Cut the space in half. Require the first element to be non-negative, then if you have (x_1, .. , x_n) and its inverse (-x_1, .. , -x_n) only one will be in the search space. (if x_1 = 0 they are the same)
BTW, what is the problem you are solving?
尝试重写您的健身函数,以将权重适当地分配给个人 - 不确定您要解决的问题或如何重新分配权重。请记住,最适合的个体应该在池中,并且更有可能被选择进行交叉 - 您不希望池中充满了与良好解决方案具有相同适应度的假人,这违背了遗传算法的目的
Try to re-write your fitness function to assign weights appropriately to individuals - not sure on the problem you're trying to solve or how weight can be re-assigned.
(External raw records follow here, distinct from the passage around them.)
(** ** Tables *)

(** [ProjectorState]. *)
Record ProjectorState : Type := ProjectorRow {
  ps_desired_revision : Z;
  ps_desired_at : option Z;
  ps_completed_revision : Z;
  ps_claimed_revision : option Z;
  ps_claim_token : option string;
  ps_worker_id : option string;
  ps_claim_expires_at : option Z;
  ps_status : string;
  ps_failure_count : Z;
  ps_last_error_code : option string;
  ps_last_error_message : option string;
  ps_retry_at : option Z;
  ps_last_completion_token : option string;
  ps_last_failure_token : option string;
  ps_commit_seq : Z;
  ps_created_at : Z;
  ps_updated_at : Z;
}.

(** [StorageSession]. *)
Record StorageSession : Type := SessionRow {
  ss_tenant_id : string;
  ss_owner_id : option string;
  ss_provider : string;
  ss_machine_id : string;
  ss_started_at : Z;
  ss_last_activity_at : Z;
  ss_user_messages : Z;
  ss_assistant_messages : Z;
  ss_tool_calls : Z;
  ss_transcript_revision : Z;
  ss_semantic_projection_version : Z;
  ss_current_render_generation : option string;
  ss_raw_state : string;
  ss_render_state : string;
  ss_media_state : string;
  ss_missing_media_hashes : list string;
  ss_user_state : string;
  ss_commit_seq : Z;
  ss_created_at : Z;
  ss_updated_at : Z;
}.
Remember, fittest individuals should be in the pool and more likely to be selected for crossover - you don't want a pool full of dummys that have the same fitness as good solutions that defeats the purpose of the genetic algorithm
它的计算成本很高,但类似的东西应该可以完成这项工作。忽略第一代,对于每一代> = 2:
如果通过交叉/变异产生的子代是逆的,则忽略它并生成另一个子代,直到它是“好”子代。
Its computationally expensive, but something like this should do the job. Ignoring the 1st generation, for every generation >=2:
If the children produced via crossover/mutation is an inverse, ignore it and generate another child till it is a "good" child.